Some lines hold the string "PDict". Copy all of them from the material that follows.

**Records to process:**
=====
(** * The Darwinian Engine: evolution pipeline of self-evolving agents

    A shallow embedding of the backend Lambda functions
    (mutator_agent, judge_agent, supervisor_agent, proxy_agent,
    critic_agent) and the properties of the retry / escalation /
    promotion cycle.

    Layout:
    - [Py]: the Python values the handlers compute with (DynamoDB items,
      parsed JSON), exceptions, and the dictionary / list primitives;
    - [Env]: the outside world (DynamoDB table, Bedrock gateway,
      EventBridge, uuid and clock) as explicit state, and the monad the
      handlers run in;
    - [Shared]: helpers that every agent file repeats verbatim;
    - [Mutator], [Judge], [Supervisor], [Proxy], [Critic]: one module per
      app.py;
    - [Escalation], [Notions]: the vocabulary the theorems are stated in;
    - [Lite], [Sample]: a run time and sample data to evaluate the
      handlers on concrete inputs;
    - the theorems, component by component: first the escalation,
      promotion and serving properties, then further properties of each
      handler (what it writes, what it answers when an item is missing or
      Bedrock is unavailable).

    Conventions.  An invocation payload is a record of its fields, a
    missing field being [None].  The prompts sent to Bedrock are not
    spelled out: a reply is whatever the world's script holds, so only
    the lookups made while building a prompt are kept, for the
    exceptions they can raise.  Sleeps are left out, and so are log
    lines, except the lookup or [len] that a log line evaluates and that
    can raise.  A string is a sequence of code points below 256.  The
    table keeps a number as it was put; boto3 would hand an int back as
    a Decimal, which [sanitize_for_json] turns into the same int. *)

From Stdlib Require Import ZArith String Ascii List Lia DecimalString.
From stdpp Require Import base option list strings gmap fin_maps.

Local Open Scope string_scope.
Local Open Scope list_scope.
Local Open Scope Z_scope.
Local Set Warnings "-register-all,-clear-no-such-hyp".

(** ** Python values and exceptions *)

Module Py.

(** A value as the handlers see it.  A [float] is named by its [repr]
    (the shortest literal that reads back as the same float) and a
    [Decimal] by the literal it was built from, so that
    [Decimal(repr(f))], which is what [json.loads(.., parse_float=Decimal)]
    computes, keeps the same literal.  A dict is an association list in
    insertion order with distinct keys. *)
Inductive pyval :=
| PNone
| PBool (b : bool)
| PInt (z : Z)
| PFloat (repr : string)
| PDecimal (lit : string)
| PStr (s : string)
| PList (l : list pyval)
| PDict (kvs : list (string * pyval)).

(** An exception is kept as its class and its text, [str(e)].  A
    [ClientError] also keeps the error code of the service's response;
    its text is botocore's, which names the code, the operation and the
    service's message. *)
Inductive exn :=
| ClientError (code : string) (text : string)  (* botocore.exceptions.ClientError *)
| BotoCoreError (msg : string)     (* any other boto failure *)
| ValueError (msg : string)
| JSONDecodeError (msg : string)   (* a subclass of ValueError *)
| KeyError (key : string)
| IndexError (msg : string)
| TypeError (msg : string)
| AttributeError (msg : string).

Definition result (A : Type) : Type := exn + A.

Definition is_ClientError (e : exn) : bool :=
  match e with ClientError _ _ => true | _ => false end.

Definition is_ValueError (e : exn) : bool :=
  match e with ValueError _ | JSONDecodeError _ => true | _ => false end.

Definition is_JSONDecodeError (e : exn) : bool :=
  match e with JSONDecodeError _ => true | _ => false end.

(** [str(e)]; a [KeyError] shows the [repr] of its key, which for the
    keys the handlers look up is the key between single quotes *)
Definition exn_str (e : exn) : string :=
  match e with
  | ClientError _ text => text
  | BotoCoreError m | ValueError m | JSONDecodeError m
  | IndexError m | TypeError m | AttributeError m => m
  | KeyError k => "'" +:+ k +:+ "'"
  end.

(** the text botocore gives a [ClientError] *)
Definition client_error (code operation message : string) : exn :=
  ClientError code ("An error occurred (" +:+ code +:+ ") when calling the "
                      +:+ operation +:+ " operation: " +:+ message).

(** [type(v).__name__], as the interpreter's messages show it *)
Definition type_name (v : pyval) : string :=
  match v with
  | PNone => "NoneType"
  | PBool _ => "bool"
  | PInt _ => "int"
  | PFloat _ => "float"
  | PDecimal _ => "decimal.Decimal"
  | PStr _ => "str"
  | PList _ => "list"
  | PDict _ => "dict"
  end.

(** What the Python run time and its libraries compute and the
    repository does not define: number conversions, [str()] of
    containers and floats, [json], [hashlib]. *)
Class Runtime := {
  (** [Some (int(d))] when [d % 1 == 0] *)
  decimal_integral : string -> option Z;
  (** [repr(float(d))] *)
  float_of_decimal : string -> string;
  (** [f != 0.0] *)
  float_truthy : string -> bool;
  (** [str(v)] for floats, Decimals, lists and dicts *)
  builtin_str : pyval -> string;
  (** [int(v)] on anything but an int or a bool, and [repr(float(v))] on
      anything but a float *)
  builtin_int : pyval -> result Z;
  builtin_float : pyval -> result string;
  (** [json.loads(text)]; [None] is [JSONDecodeError], whose text is
      [json_error text] *)
  json_loads : string -> option pyval;
  json_error : string -> string;
  (** [json.dumps(v, sort_keys=True)] on a sanitized value *)
  json_dumps_sorted : pyval -> string;
  (** [hashlib.sha256(text.encode()).hexdigest()] *)
  sha256_hexdigest : string -> string
}.

(** *** Dictionaries *)

Fixpoint assoc_get (k : string) (kvs : list (string * pyval)) : option pyval :=
  match kvs with
  | [] => None
  | (k', v) :: rest => if String.eqb k k' then Some v else assoc_get k rest
  end.

(** [d[k] = v] on the association list: overwrite in place, else append. *)
Fixpoint assoc_set (k : string) (v : pyval) (kvs : list (string * pyval))
  : list (string * pyval) :=
  match kvs with
  | [] => [(k, v)]
  | (k', v') :: rest =>
      if String.eqb k k' then (k, v) :: rest else (k', v') :: assoc_set k v rest
  end.

Definition dict_get (k : string) (d : pyval) : option pyval :=
  match d with PDict kvs => assoc_get k kvs | _ => None end.

(** The interpreter's messages are worded as CPython 3.11 words them. *)
Definition no_attribute (v : pyval) (name : string) : exn :=
  AttributeError ("'" +:+ type_name v +:+ "' object has no attribute '"
                    +:+ name +:+ "'").

(** [d.get(k, default)] *)
Definition py_get (d : pyval) (k : string) (default : pyval) : result pyval :=
  match d with
  | PDict kvs =>
      inr (match assoc_get k kvs with Some v => v | None => default end)
  | _ => inl (no_attribute d "get")
  end.

(** [d[k]] with a string key *)
Definition py_item (d : pyval) (k : string) : result pyval :=
  match d with
  | PDict kvs =>
      match assoc_get k kvs with Some v => inr v | None => inl (KeyError k) end
  | PList _ => inl (TypeError "list indices must be integers or slices, not str")
  | PStr _ => inl (TypeError "string indices must be integers, not 'str'")
  | _ => inl (TypeError ("'" +:+ type_name d +:+ "' object is not subscriptable"))
  end.

(** [d[k] = v] *)
Definition py_setitem (d : pyval) (k : string) (v : pyval) : result pyval :=
  match d with
  | PDict kvs => inr (PDict (assoc_set k v kvs))
  | PList _ => inl (TypeError "list indices must be integers or slices, not str")
  | _ => inl (TypeError ("'" +:+ type_name d
                           +:+ "' object does not support item assignment"))
  end.

(** [l.append(v)] *)
Definition py_append (l : pyval) (v : pyval) : result pyval :=
  match l with
  | PList xs => inr (PList (xs ++ [v]))
  | _ => inl (no_attribute l "append")
  end.

(** *** Strings *)

Definition str_of_int (z : Z) : string := NilZero.string_of_int (Z.to_int z).

Definition str_contains (needle hay : string) : bool :=
  match String.index 0 needle hay with Some _ => true | None => false end.

Definition startswith (s pre : string) : bool := String.prefix pre s.

(** [s.split(c)] for a one-character separator *)
Fixpoint split_on (c : ascii) (s : string) : list string :=
  match s with
  | EmptyString => [EmptyString]
  | String a rest =>
      if Ascii.eqb a c then EmptyString :: split_on c rest
      else match split_on c rest with
           | [] => [String a EmptyString]
           | w :: ws => String a w :: ws
           end
  end.

(** [sep.join(parts)] *)
Definition join (sep : string) (parts : list string) : string :=
  String.concat sep parts.

(** [c.isspace()], the characters [str.strip()] removes: tab to carriage
    return, the four separators 0x1c to 0x1f, the space, NEL (0x85) and
    the no-break space (0xa0).  A string is a sequence of code points
    below 256. *)
Definition is_space (a : ascii) : bool :=
  let n := nat_of_ascii a in
  ((9 <=? n) && (n <=? 13))%nat || ((28 <=? n) && (n <=? 32))%nat
  || (n =? 133)%nat || (n =? 160)%nat.

Fixpoint lstrip (s : string) : string :=
  match s with
  | String a rest => if is_space a then lstrip rest else s
  | EmptyString => EmptyString
  end.

Fixpoint rstrip (s : string) : string :=
  match s with
  | EmptyString => EmptyString
  | String a rest =>
      match rstrip rest with
      | EmptyString => if is_space a then EmptyString else String a EmptyString
      | r => String a r
      end
  end.

(** whether the character occurs in the string *)
Fixpoint mentions (c : ascii) (s : string) : bool :=
  match s with
  | EmptyString => false
  | String a rest => Ascii.eqb a c || mentions c rest
  end.

(** the last character of a string *)
Fixpoint last_char (s : string) : option ascii :=
  match s with
  | EmptyString => None
  | String a EmptyString => Some a
  | String _ rest => last_char rest
  end.

(** [s.strip()] *)
Definition strip (s : string) : string := rstrip (lstrip s).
=====
**Answer section:**
| PDict (kvs : list (string * pyval)).
  | PDict _ => "dict"
  match d with PDict kvs => assoc_get k kvs | _ => None end.
  | PDict kvs =>
  | PDict kvs =>
  | PDict kvs => inr (PDict (assoc_set k v kvs))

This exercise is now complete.